When purchasing a cage, check to make sure that it is sturdy and well put
together. Also check for sharp edges not filed down that could hurt
your ferret. Make sure that you can reach into all parts of the cage
for ease of cleaning and to be able to get a hold of a ferret.
Food Dish
You will need a heavy ceramic food dish for your
ferret. Plastic ones will be easily tipped, and used as a toy.
Do not buy a little one just because you have a little ferret, you will be
amazed at how much they can eat in a day. About 4-6 inches in diameter
is about the right size. Some people also have success with bird food
dishes that can be securely attached to the side of the cage.
Water Bottle/Dish
Just about any size water bottle will do, but depending on
how often you want to keep filling up water bottles, a 16 oz size is just
about right. Most water bottles will have a small amount of leakage,
it is a good idea to either place a heavy ceramic dish underneath it, or
place the water bottle just over the edge of the litter area.

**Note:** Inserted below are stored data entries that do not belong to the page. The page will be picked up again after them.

(** Over a whole run: every call that reaches the tracker or the sink is
    one of the calls of the save step of an iteration whose event is a save
    point. *)
Lemma run_tracker_calls (c : Canal)
    (answers : list ((BinlogEvent + error) * Responses)) :
  forall (l : Locals) (s : list string) (cl : Call),
    In cl (tracker_calls (calls (run c answers l s))) ->
    exists ev r l' p forced,
      In (inl ev, r) answers /\
      save_point l' ev = Some (p, forced) /\
      In cl (save_calls r p forced).
Proof.
  induction answers as [|[g r] rest IH]; intros l s cl Hin.
  - destruct Hin.
  - rewrite run_cons in Hin.
    assert (Hhere : In cl (tracker_calls (calls (iteration c g r l s))) ->
                    exists ev r0 l' p forced,
                      In (inl ev, r0) ((g, r) :: rest) /\
                      save_point l' ev = Some (p, forced) /\
                      In cl (save_calls r0 p forced)).
    { destruct g as [ev|err].
      - pose proof (iteration_tracker_calls c ev r l s) as Hi. cbv zeta in Hi.
        destruct (save_point l ev) as [[p forced]|] eqn:Hp.
        + rewrite Hi. intros H. exists ev, r, l, p, forced.
          split; [left; reflexivity | split; assumption].
        + destruct Hi as [Hi _]. rewrite Hi. intros [].
      - rewrite iteration_error_eq. intros []. }
    destruct (value (iteration c g r l s)) as [l'|e].
    + cbv zeta in Hin. unfold calls at 1 in Hin. simpl snd in Hin.
      unfold tracker_calls in Hin. rewrite filter_app, in_app_iff in Hin.
      destruct Hin as [Hin|Hin]; [exact (Hhere Hin)|].
      destruct (IH _ _ _ Hin) as (ev & r0 & l0 & p & forced & Ha & Hp & Hc).
      exists ev, r0, l0, p, forced. split; [right; exact Ha | split; assumption].
    + exact (Hhere Hin).
Qed.
(** ** Sample services and hosts for [api/met.py] *)

(** A search with three results, each with a record. *)
Definition gallery : Met.service :=
  Met.Service
    (λ _, Some (Met.JObject
                  (record_of [("total", VInt 3);
                              ("objectIDs",
                               VList [VInt 436535; VInt 437980; VInt 11417])])))
    (λ v, Some (Met.JObject
                  (record_of [("objectID", v);
                              ("primaryImage", VStr "https://images.metmuseum.org/a.jpg")])))
    5.

(** A search without result: the API answers with a null list. *)
Definition no_match : Met.service :=
  Met.Service
    (λ _, Some (Met.JObject
                  (record_of [("total", VInt 0); ("objectIDs", VNone)])))
    (λ _, None)
    5.

(** Every request, directory and write goes through. *)
Definition willing : Met.host :=
  Met.Host (λ u, Some ("image at " ++ u)%string) (λ _, true) (λ _, true)
    (λ _ _, None).

(** ** Notions for the whole run *)

(** The records handed to [print_artwork], in order. *)
Definition printed (l : list event) : list dict :=
  omap (λ ev, match ev with EvPrintArtwork a => Some a | _ => None end) l.

(** The notice of the branch that skips an artwork already downloaded. *)
Definition is_skip_downloaded (ev : event) : bool :=
  match ev with EvSkipDownloaded _ => true | _ => false end.

(** The part of the search result a mode can select from: by index the
    first [NUM_RETRIES] identifiers, by draw the first
    [FUZZY_SEARCH_THRESHOLD]. *)
Definition window (random : bool) (object_ids : list Z) : list Z :=
  take (if random then FUZZY_SEARCH_THRESHOLD else NUM_RETRIES) object_ids.

(** The attempts begun, against the slots: at most [NUM_RETRIES] per
    slot, and no more requests than attempts. *)
Definition attempt_invariant (total_count : Z) (c : config) : Prop :=
  let T := Z.to_nat total_count in
  attempt c ≤ NUM_RETRIES
  ∧ length (fetched (log (mem c))) ≤ clock (mem c)
  ∧ match at_pc c with
    | OuterTest => count c ≤ T ∧ clock (mem c) ≤ NUM_RETRIES * count c
    | InnerTest =>
        count c < T ∧ clock (mem c) ≤ NUM_RETRIES * count c + attempt c
    | SlotEnd =>
        count c < T ∧ clock (mem c) ≤ NUM_RETRIES * count c + NUM_RETRIES
    | Halted _ =>
        clock (mem c) ≤ NUM_RETRIES * T
        ∧ clock (mem c) ≤ NUM_RETRIES * count c + NUM_RETRIES
    end.

(** Where a record of [viewed] comes from: the response to a request for
    an identifier of the window, with an image field of positive length,
    whose download succeeded. *)
Definition accepted (w : world) (random : bool) (object_ids : list Z)
    (d : dict) : Prop :=
  ∃ t object_id,
    object_id ∈ window random object_ids
    ∧ fetch w t object_id = Some d
    ∧ (∃ k, len (get d (KStr "primaryImage")) = Ok (S k))
    ∧ save w t (get d (KStr "objectID")) (get d (KStr "primaryImage")) = true.

(** * Properties *)

(** ** Dictionaries *)

Lemma record_of_string_keyed fields : string_keyed (record_of fields).
Proof.
  intros k [v Hv]. unfold record_of in Hv.
  apply elem_of_list_to_map_2 in Hv.
  apply list_elem_of_fmap in Hv as [[s x] [Heq _]].
  simpl in Heq. inversion Heq. eauto.
Qed.

Lemma string_keyed_get_bool d b :
  string_keyed d → get d (key_of_bool b) = VNone.
Proof.
  intros Hd. unfold get.
  destruct (d !! key_of_bool b) as [v|] eqn:Hlook; [|reflexivity].
  destruct (Hd (key_of_bool b)) as [s Hs]; [eauto|].
  unfold key_of_bool in Hs. discriminate.
Qed.
(** * co_routines: a thermal/battery regulator driven by two C++20 coroutines

    Shallow embedding of [co_routines.cpp].

    - [double] is IEEE-754 binary64, modelled by Rocq's primitive [float]
      (same format, round-to-nearest-even), so every arithmetic step and
      every comparison below is the one the compiled program performs.
    - A coroutine is modelled by its frame (the by-value parameter [info]),
      the suspension point it is parked at, and the [info] member of its
      promise object.
    - [main] is modelled by one function for the body of the dispatch loop
      ([main_step]); the two [rand()] results consumed by [init_values] are
      arguments of that function.  Console output is not modelled: no
      [std::cout] line writes program state.

    Layout: the embedding, the definitions the statements use, a small
    theory of binary64 ordering and rounding over [SpecFloat], then the
    properties of the processes and of the controller. *)

From Stdlib Require Import ZArith NArith Bool List Lia Floats QArith Qround.
Import ListNotations.

#[local] Set Warnings "-inexact-float".
#[local] Open Scope float_scope.

(** ** Data model *)

(** [enum State { start, cooling, heating, charging, finish, standby }] *)
Inductive State : Set :=
  | start | cooling | heating | charging | finish | standby.

(** The enumerators' integer values ([while(info.state != 5)] relies on them). *)
Definition State_value (s : State) : Z :=
  match s with
  | start => 0 | cooling => 1 | heating => 2
  | charging => 3 | finish => 4 | standby => 5
  end%Z.

Definition State_eqb (a b : State) : bool := Z.eqb (State_value a) (State_value b).

(** [struct message] *)
Record message : Set := Message {
  temperature : float;
  batteryCharge : float;
  state : State
}.

Definition set_state (m : message) (s : State) : message :=
  {| temperature := temperature m; batteryCharge := batteryCharge m; state := s |}.

(** ** Coroutine objects *)

(** Where a coroutine created from [acclimate] or [charger] is parked:
    at one of the four [co_yield]s of [acclimate] or at the final suspend
    point ([final_suspend] returns [suspend_always]). *)
Inductive point : Set :=
  | yield_cooling   (* co_yield of the first loop *)
  | yield_heating   (* co_yield of the second loop *)
  | yield_band      (* co_yield under the band test *)
  | yield_low       (* co_yield of the else branch *)
  | final_suspend.

(** The coroutine a [return_object]'s [handle_] refers to.
    [frame] is the coroutine's own copy of its parameter [info];
    [promise_info] is [promise_type::info], [None] as long as neither
    [yield_value] nor [return_value] has written it. *)
Record coroutine : Set := Coroutine {
  frame : message;
  parked : point;
  promise_info : option message
}.

(** [co_yield info]: [yield_value] copies the value into the promise and
    suspends. *)
Definition co_yield (p : point) (info : message) : coroutine :=
  {| frame := info; parked := p; promise_info := Some info |}.

(** Control reaches the closing brace: the coroutine parks at its final
    suspend point and the promise keeps what it held.  (The promise has
    [return_value] and no [return_void], so the language leaves running
    off the end undefined; compilers jump to the final suspend point,
    which is what is modelled.  [main] never resumes a coroutine that
    far, see [sound].) *)
Definition run_off (pr : option message) (info : message) : coroutine :=
  {| frame := info; parked := final_suspend; promise_info := pr |}.

(** ** acclimate *)

Definition cool (info : message) : message :=
  {| temperature := temperature info - 0.1;
     batteryCharge := batteryCharge info - 0.8;
     state := cooling |}.

Definition heat (info : message) : message :=
  {| temperature := temperature info + 0.1;
     batteryCharge := batteryCharge info - 0.8;
     state := heating |}.

Definition cooling_guard (info : message) : bool :=
  (20 <? temperature info) && (20 <? batteryCharge info).

Definition heating_guard (info : message) : bool :=
  (temperature info <? 18) && (20 <? batteryCharge info).

Definition band_guard (info : message) : bool :=
  (temperature info <=? 20) || (18 <=? temperature info).

(** From [if(info.temperature<=20 or info.temperature>=18)] to the next
    suspension. *)
Definition from_band (pr : option message) (info : message) : coroutine :=
  if band_guard info then co_yield yield_band (set_state info charging)
  else run_off pr info.

(** From the test of the second [while] to the next suspension. *)
Definition from_heating (pr : option message) (info : message) : coroutine :=
  if heating_guard info then co_yield yield_heating (heat info)
  else from_band pr info.

(** From the test of the first [while] to the next suspension. *)
Definition from_cooling (pr : option message) (info : message) : coroutine :=
  if cooling_guard info then co_yield yield_cooling (cool info)
  else from_heating pr info.

(** [acclimate(info)]: [initial_suspend] returns [suspend_never], so the
    call itself runs the body up to the first suspension. *)
Definition acclimate (info : message) : coroutine :=
  if 20 <? batteryCharge info then from_cooling None info
  else co_yield yield_low (set_state info charging).

(** [handle()] on a coroutine made by [acclimate]: continue after the
    [co_yield] it is parked at, up to the next suspension.  Resuming a
    coroutine parked at its final suspend point is undefined: [None]. *)
Definition resume (c : coroutine) : option coroutine :=
  match parked c with
  | yield_cooling => Some (from_cooling (promise_info c) (frame c))
  | yield_heating => Some (from_heating (promise_info c) (frame c))
  | yield_band | yield_low => Some (run_off (promise_info c) (frame c))
  | final_suspend => None
  end.

(** Has the last resumption stopped at a [co_yield]? *)
Definition yielded (c : coroutine) : option message :=
  match parked c with
  | final_suspend => None
  | _ => promise_info c
  end.

(** The Readings a coroutine still yields when it is resumed until it
    parks at its final suspend point; [None] when [fuel] resumptions do
    not get there. *)
Fixpoint drain (fuel : nat) (c : coroutine) : option (list message) :=
  match parked c with
  | final_suspend => Some []
  | _ =>
    match fuel with
    | O => None
    | S fuel' =>
      match resume c with
      | None => None
      | Some c' =>
        match yielded c', drain fuel' c' with
        | Some m, Some l => Some (m :: l)
        | None, Some l => Some l
        | _, None => None
        end
      end
    end
  end.

(** All Readings produced by [acclimate(info)]: the one yielded by the
    call itself, then those of the resumptions. *)
Definition readings (fuel : nat) (info : message) : option (list message) :=
  let c := acclimate info in
  match drain fuel c with
  | Some l => Some (match yielded c with Some m => m :: l | None => l end)
  | None => None
  end.

(** ** charger *)

Definition charge (info : message) : message :=
  {| temperature := temperature info + 0.01;
     batteryCharge := batteryCharge info + 0.1;
     state := state info |}.

Definition charger_guard (info : message) : bool := batteryCharge info <? 94.9.

(** The [while] loop of [charger]; [None] when [fuel] iterations do not
    reach its exit. *)
Fixpoint charger_loop (fuel : nat) (info : message) : option message :=
  if charger_guard info then
    match fuel with
    | O => None
    | S fuel' => charger_loop fuel' (charge info)
    end
  else Some info.

(** [charger(info)]: the body runs at the call ([suspend_never]);
    [co_return info] stores the value through [return_value] and the
    coroutine parks at its final suspend point. *)
Definition charger (fuel : nat) (info : message) : option coroutine :=
  match charger_loop fuel info with
  | Some r => Some {| frame := r; parked := final_suspend; promise_info := Some r |}
  | None => None
  end.

(** ** init_values *)

(** An [int] in the range of [rand() % 100] converted to [double]. *)
Definition double_of_N (n : N) : float := of_uint63 (Uint63.of_Z (Z.of_N n)).

(** [init_values(p_info)], with [r1] and [r2] the results of its two
    calls of [rand()] ([rand] returns a non-negative [int]). *)
Definition init_values (r1 r2 : N) : message :=
  let t := double_of_N (r1 mod 55) in
  let b := double_of_N (r2 mod 100) in
  {| temperature := t;
     batteryCharge := b;
     state :=
       if (t <? 18) && (20 <? b) then heating
       else if (20 <? t) && (20 <? b) then cooling
       else if 20 <? b then finish
       else charging |}.

(** ** main *)

(** The variables of [main] that live across iterations: [info] and the
    coroutine behind [handle] ([promise] always points into that same
    coroutine, so reading [promise->info] is reading its promise).
    [handle2]/[promise2] are written and read within one [case]. *)
Record controller : Set := Controller {
  info : message;
  handle : option coroutine
}.

(** [info = promise->info] *)
Definition adopt (h : coroutine) : option message := promise_info h.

Otherwise, your pet may end up with soggy bedding. Some people are
able to use water dishes, these are fine for some ferrets, but most ferrets
will end up digging all of the water out, making a soggy mess, or spilling
food and litter into the dish.
Litterbox
When looking for a litterbox, look for something with sides
at least 3 inches high all the way around. Any lower, and the litter
will be all over the floor. Small cat litterboxes work fine, so do
rubbermaid shoe boxes from a discount store. Triangle litterboxes work
okay for some ferrets, most ferrets like to be able to put their whole body
in the litterbox to go. The litterbox will need to be secured in the
cage by something. Binder clips work well, so does bungee cord and
string. You can also buy the stick-up toothbrush/razor holders from
the store, stick them to the litterbox, and attach the holder around the
cage bars. Whatever you use, you will want something that you can
easily remove, but not the ferrets. You will also want a few
litterboxes to strategically place around your home in places that your
ferret will be. Most ferrets do not like to have to travel far to find
a litterbox.
Food
When looking for a good ferret food, check the back for the
ingredients. Just because a food is labeled for ferrets does not mean
that it is necessarily good for ferrets. On the same note, some kitten
foods are just as good for ferrets, if not better. The requirements
are, 30-38% protein, 15-22% fat, and no more than 3% fiber. Corn
should NOT be in the first three ingredients, the first ingredient should be
meat, preferably chicken. Ferrets can not digest fiber, and will not
get any nutrients out of the corn, resulting in more eating, more waste, and
a less healthy ferret. A ferret on a high protein high fat diet with
mostly meat will eat less, have less waste, and generally be healthier with
more energy and softer fur. Foods we recommend are: (In this order)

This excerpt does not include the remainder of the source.